Cultivated within the Andes for over 5,000 years, quinoa (pronounced KEEN-wah) has been called “the mother grain” and “the gold of the Incas.” Technically, it’s not a grain but a seed, although it’s utilized in virtually all an equivalent way as other whole grains. the recognition of quinoa has grown steadily over the years, as people have discovered its pleasant nutty taste and superfood qualities. As an entire protein source also high in iron, magnesium, and fiber, quinoa isn’t just one of our healthiest pantry staples, but also one that’s incredibly easy and quick to cook.
Which Quinoa to Buy?
I’ve read that there are 1,800 (!) sorts of quinoa, but there are three main types found in markets within the U.S.: white, red, and black. White quinoa has the foremost neutral, easy-to-love flavor — start with this one if you’ve never tried quinoa before. Red and black quinoa both have their distinct personalities, and that I find them to be a touch bolder and earthier in flavor than white quinoa. They’re fun in salads or other dishes where their color pops!
The standard cooking method outlined below will work for any kind of quinoa you find.
Why Rinse Quinoa?
Quinoa features a natural coating, called saponin, which will make the cooked grain taste bitter or soapy. Luckily, it’s easy to urge obviate this coating by rinsing the quinoa just before cooking. Boxed quinoa is usually pre-rinsed, but it doesn’t hurt to offer the seeds a further rinse reception. Some cookbooks suggest soaking the quinoa, but in our experience, this is often unnecessary.

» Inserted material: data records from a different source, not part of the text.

(** * Connect Resources report pipeline: a shallow embedding

    The Python sources embedded here are
    - [app/pagination_helper.py]   ([fetch_all_paginated]),
    - [app/provider_analyzer.py]   ([categorize_email_provider],
                                    [analyze_provider_breakdown]),
    - [connect_resources_report.py] ([get_week_info], the aggregation and row
      building of [create_master_dashboard], [create_campaigns_tab],
      [create_agents_tab], and the digest metrics of [main]).

    Conventions of the embedding:
    - Python [int] is [Z]; Python [float] is binary64, taken from the
      specification of IEEE arithmetic in [SpecFloat] (precision 53, emax 1024);
    - Python [str] is [string], read as the UTF-8 bytes of the text, so that
      byte-wise comparison agrees with code point comparison; [lower] acts on
      the ASCII letters;
    - a Python [dict] is an insertion-ordered association list ([odict]) where
      iteration order is observable, and a [gmap] for the parameter
      dictionaries living in the object store of the paginated fetcher;
    - a raised exception is the [Raise] branch of [result]. *)

From Stdlib Require Import ZArith String Ascii List Bool Lia.
From Stdlib Require Import Sorting.Sorted Sorting.Permutation.
From Stdlib Require Import Structures.OrderedTypeEx.
From Stdlib Require Import Floats.SpecFloat DecimalString.
From stdpp Require Import base decidable option list gmap strings fin_maps.
Import ListNotations.

Open Scope string_scope.
Open Scope Z_scope.

(** ** Python runtime: exceptions *)

Module Py.

Inductive exc : Type :=
| KeyError
| ValueError
| TypeError
| ZeroDivisionError
| OverflowError
| TransportError (msg : string).

Inductive result (A : Type) : Type :=
| Ok (a : A)
| Raise (e : exc).
Arguments Ok {A} a.
Arguments Raise {A} e.

Definition bind {A B : Type} (r : result A) (k : A -> result B) : result B :=
  match r with
  | Ok a => k a
  | Raise e => Raise e
  end.

Definition is_ok {A : Type} (r : result A) : bool :=
  match r with Ok _ => true | Raise _ => false end.

(** [for x in l: acc = body(acc, x)] where the body may raise. *)
Fixpoint foldM {A S : Type} (body : S -> A -> result S) (l : list A) (s : S)
  : result S :=
  match l with
  | [] => Ok s
  | x :: l' => bind (body s x) (foldM body l')
  end.

(** ** Truthiness *)

(** [if s:] on an optional string: [None] and [''] are falsy. *)
Definition truthy_str (s : option string) : bool :=
  match s with
  | Some (String _ _) => true
  | _ => false
  end.

(** ** Strings *)

(** [sub in s] *)
Fixpoint contains (sub s : string) : bool :=
  String.prefix sub s ||
  match s with
  | EmptyString => false
  | String _ s' => contains sub s'
  end.

(** [s.split(c)] for a one-character separator. *)
Fixpoint split (c : ascii) (s : string) : list string :=
  match s with
  | EmptyString => [EmptyString]
  | String a s' =>
      if Ascii.eqb a c then EmptyString :: split c s'
      else match split c s' with
           | h :: t => String a h :: t
           | [] => [String a EmptyString]
           end
  end.

Definition lower_ascii (a : ascii) : ascii :=
  let n := N_of_ascii a in
  if ((65 <=? n) && (n <=? 90))%N then ascii_of_N (n + 32) else a.

(** [s.lower()] *)
Fixpoint lower (s : string) : string :=
  match s with
  | EmptyString => EmptyString
  | String a s' => String (lower_ascii a) (lower s')
  end.

(** ** Insertion-ordered dictionaries *)

Section ODict.
Context {K V : Type} `{EqDecision K}.

Definition odict := list (K * V).

(** [d.get(k)] *)
Fixpoint od_get (k : K) (d : list (K * V)) : option V :=
  match d with
  | [] => None
  | (k', v) :: d' => if decide (k = k') then Some v else od_get k d'
  end.

(** [d[k] = f(d[k])] on a [defaultdict] whose factory yields [dflt]; also
    [if k not in d: d[k] = dflt] followed by [d[k] = f(d[k])]. A key that
    is present keeps its position, a new key goes last. *)
Fixpoint od_upd (k : K) (f : V -> V) (dflt : V) (d : list (K * V))
  : list (K * V) :=
  match d with
  | [] => [(k, f dflt)]
  | (k', v) :: d' =>
      if decide (k = k') then (k', f v) :: d'
      else (k', v) :: od_upd k f dflt d'
  end.

(** [d[k] = v] *)
Definition od_set (k : K) (v : V) (d : list (K * V)) : list (K * V) :=
  od_upd k (fun _ => v) v d.

Definition od_keys (d : list (K * V)) : list K := map fst d.
Definition od_values (d : list (K * V)) : list V := map snd d.
End ODict.

(** ** [sorted]: a stable sort *)

Section Sorted.
Context {A : Type} (le : A -> A -> bool).

Fixpoint insert_by (x : A) (l : list A) : list A :=
  match l with
  | [] => [x]
  | y :: l' => if le x y then x :: y :: l' else y :: insert_by x l'
  end.

(** Elements are inserted from the right, each one in front of the first
    element it does not exceed: equal elements keep their input order. *)
Definition sorted (l : list A) : list A := fold_right insert_by [] l.
End Sorted.

(** ** Numbers and their formatting *)

Definition f64mul : spec_float -> spec_float -> spec_float := SFmul 53 1024.
Definition f64div : spec_float -> spec_float -> spec_float := SFdiv 53 1024.

(** [float(z)]: the nearest binary64, overflowing past the largest one. *)
Definition float_of_int (z : Z) : result spec_float :=
  match binary_normalize 53 1024 z 0 false with
  | S754_infinity _ => Raise OverflowError
  | f => Ok f
  end.

(** [a / b] on two [int]s: the correctly rounded quotient. The integers enter
    the division with exponent 0, so the quotient is rounded once. *)
Definition truediv (a b : Z) : result spec_float :=
  let neg := xorb (a <? 0) (b <? 0) in
  match a, b with
  | _, Z0 => Raise ZeroDivisionError
  | Z0, _ => Ok (S754_zero neg)
  | _, _ =>
      match f64div (S754_finite (a <? 0) (Z.to_pos (Z.abs a)) 0)
                   (S754_finite (b <? 0) (Z.to_pos (Z.abs b)) 0) with
      | S754_infinity _ => Raise OverflowError
      | f => Ok f
      end
  end.

(** A value that is an [int] on one branch and a [float] on the other. *)
Inductive num : Type :=
| NInt (z : Z)
| NFloat (f : spec_float).

(** [x * 100] for a float [x]. *)
Definition times100 (x : spec_float) : spec_float :=
  f64mul x (binary_normalize 53 1024 100 0 false).

Definition dec (z : Z) : string := NilZero.string_of_int (Z.to_int z).

(** Round-half-even of [n / d] for [d > 0]. *)
Definition div_half_even (n d : Z) : Z :=
  let q := n / d in
  let r := n mod d in
  match 2 * r ?= d with
  | Lt => q
  | Gt => q + 1
  | Eq => if Z.even q then q else q + 1
  end.

(** The integer closest to [m * 2^e * 10^digits], ties to even. *)
Definition scaled (digits : Z) (m : positive) (e : Z) : Z :=
  if 0 <=? e then Z.pos m * 10 ^ digits * 2 ^ e
  else div_half_even (Z.pos m * 10 ^ digits) (2 ^ (- e)).

Definition sign_str (s : bool) : string := if s then "-" else "".

(** [f"{x:.1f}"] on a float: the exact binary value, rounded half-even to one
    decimal. *)
Definition fmt1_float (x : spec_float) : string :=
  match x with
  | S754_zero s => sign_str s +:+ "0.0"
  | S754_infinity s => sign_str s +:+ "inf"
  | S754_nan => "nan"
  | S754_finite s m e =>
      let n := scaled 1 m e in
      sign_str s +:+ dec (n / 10) +:+ "." +:+ dec (n mod 10)
  end.

(** [f"{x:.0f}"] on a float. *)
Definition fmt0_float (x : spec_float) : string :=
  match x with
  | S754_zero s => sign_str s +:+ "0"
  | S754_infinity s => sign_str s +:+ "inf"
  | S754_nan => "nan"
  | S754_finite s m e => sign_str s +:+ dec (scaled 0 m e)
  end.

(** The float presentation types convert an [int] to [float] first. *)
Definition fmt1 (x : num) : result string :=
  match x with
  | NInt z => bind (float_of_int z) (fun f => Ok (fmt1_float f))
  | NFloat f => Ok (fmt1_float f)
  end.

Definition fmt0 (x : num) : result string :=
  match x with
  | NInt z => bind (float_of_int z) (fun f => Ok (fmt0_float f))
  | NFloat f => Ok (fmt0_float f)
  end.

(** [round(x, 1)]: the decimal with one digit nearest to [x] (ties to even on
    the exact value), read back as the nearest float. *)
Definition round1 (x : spec_float) : spec_float :=
  match x with
  | S754_finite s m e =>
      match scaled 1 m e with
      | Zpos n => f64div (S754_finite s n 0) (S754_finite false 10 0)
      | _ => S754_zero s
      end
  | _ => x
  end.

(** Digits in groups of three, from the right. *)
Fixpoint group3 (k : nat) (rev_digits : list ascii) : list ascii :=
  match rev_digits with
  | [] => []
  | c :: l =>
      match k with
      | O => ","%char :: c :: group3 2 l
      | S k' => c :: group3 k' l
      end
  end.

(** [f"{z:,}"] *)
Definition fmt_commas (z : Z) : string :=
  let digits := list_ascii_of_string (dec (Z.abs z)) in
  sign_str (z <? 0) +:+ string_of_list_ascii (rev (group3 3 (rev digits))).

End Py.

(** ** Calendar: the parts of [datetime.date] the report uses *)

Module Cal.
Import Py.

Record date : Type := mkdate { year : Z; month : Z; day : Z }.

#[global] Instance date_eq_dec : EqDecision date.
Proof. solve_decision. Defined.

Definition is_leap (y : Z) : bool :=
  (y mod 4 =? 0) && (negb (y mod 100 =? 0) || (y mod 400 =? 0)).

Definition days_in_month (y m : Z) : Z :=
  if m =? 2 then (if is_leap y then 29 else 28)
  else if (m =? 4) || (m =? 6) || (m =? 9) || (m =? 11) then 30
  else 31.

(** [_DAYS_BEFORE_MONTH[m]] for a common year. *)
Definition days_before_month_common (m : Z) : Z :=
  match m with
  | 1 => 0 | 2 => 31 | 3 => 59 | 4 => 90 | 5 => 120 | 6 => 151
  | 7 => 181 | 8 => 212 | 9 => 243 | 10 => 273 | 11 => 304 | _ => 334
  end.

Definition days_before_month (y m : Z) : Z :=
  days_before_month_common m + (if (2 <? m) && is_leap y then 1 else 0).

Definition days_before_year (y : Z) : Z :=
  let p := y - 1 in
  p * 365 + p / 4 - p / 100 + p / 400.

(** [date.toordinal()]: 1 is January 1st of year 1. *)
Definition toordinal (d : date) : Z :=
  days_before_year (year d) + days_before_month (year d) (month d) + day d.

Definition valid (d : date) : bool :=
  (1 <=? year d) && (year d <=? 9999) &&
  (1 <=? month d) && (month d <=? 12) &&
  (1 <=? day d) && (day d <=? days_in_month (year d) (month d)).

Definition MAXORDINAL : Z := 3652059.

(** [date.fromordinal(n)], following [_ord2ymd]. *)
Definition fromordinal (n : Z) : date :=
  let n := n - 1 in
  let n400 := n / 146097 in
  let n := n mod 146097 in
  let y := n400 * 400 + 1 in
  let n100 := n / 36524 in
  let n := n mod 36524 in
  let n4 := n / 1461 in
  let n := n mod 1461 in
  let n1 := n / 365 in
  let n := n mod 365 in
  let y := y + n100 * 100 + n4 * 4 + n1 in
  if (n1 =? 4) || (n100 =? 4) then mkdate (y - 1) 12 31
  else
    let leapyear := (n1 =? 3) && (negb (n4 =? 24) || (n100 =? 3)) in
    let m := Z.shiftr (n + 50) 5 in
    let preceding :=
      days_before_month_common m + (if (2 <? m) && leapyear then 1 else 0) in
    if n <? preceding then
      let m' := m - 1 in
      let dim :=
        if m' =? 2 then (if leapyear then 29 else 28)
        else if (m' =? 4) || (m' =? 6) || (m' =? 9) || (m' =? 11) then 30
        else 31 in
      mkdate y m' (n - (preceding - dim) + 1)
    else mkdate y m (n - preceding + 1).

What Can we Do with Quinoa?
Use quinoa even as you’d the other grain, like rice or barley! It makes an incredible retirements for nearly any meal — especially if you cook it with broth rather than water and add a herb to the pot. I prefer serving it as a bed for stews or baked fish. Quinoa also can be utilized in casseroles, breakfast porridge, and salads.
Basic Quinoa Facts
- How much-cooked quinoa do I cup dry quinoa yield? One cup dry quinoa yields about three cups cooked quinoa.
- How much liquid do I want to cook quinoa? To cook one cup quinoa, you would like 1 3/4 cups liquid.
- How long does it fancy cook quinoa? One cup quinoa will cook in about 20 minutes.
- How do I make quinoa less bitter? Nearly, if not all, of the natural bitterness of quinoa’s outer coating, are often removed by an active rinsing during a mesh strainer.
- How do I make better-tasting quinoa? Quinoa is basically excellent when cooked in vegetable or chicken stock. Also, add about 1/2 teaspoon kosher salt to every cup dried quinoa when cooking. Try adding other spices and aromatics during cooking also, sort of a clove of smashed garlic, a sprig of fresh rosemary, or a touch of black pepper.
- Can I use my rice cooker to form quinoa? Yes! Just use an equivalent liquid-to-quinoa ratio and follow the instructions on your rice cooker.
Many readers found that our original recipe, which involved 1 cup quinoa and a couple of cups water, resulted during a gummy product. After testing the first also as multiple other quinoa-to-water ratios, I discovered that 1 cup quinoa to 1 3/4 cups water is that the perfect ratio for perfectly fluffy quinoa. we’ve updated the recipe to reflect the change.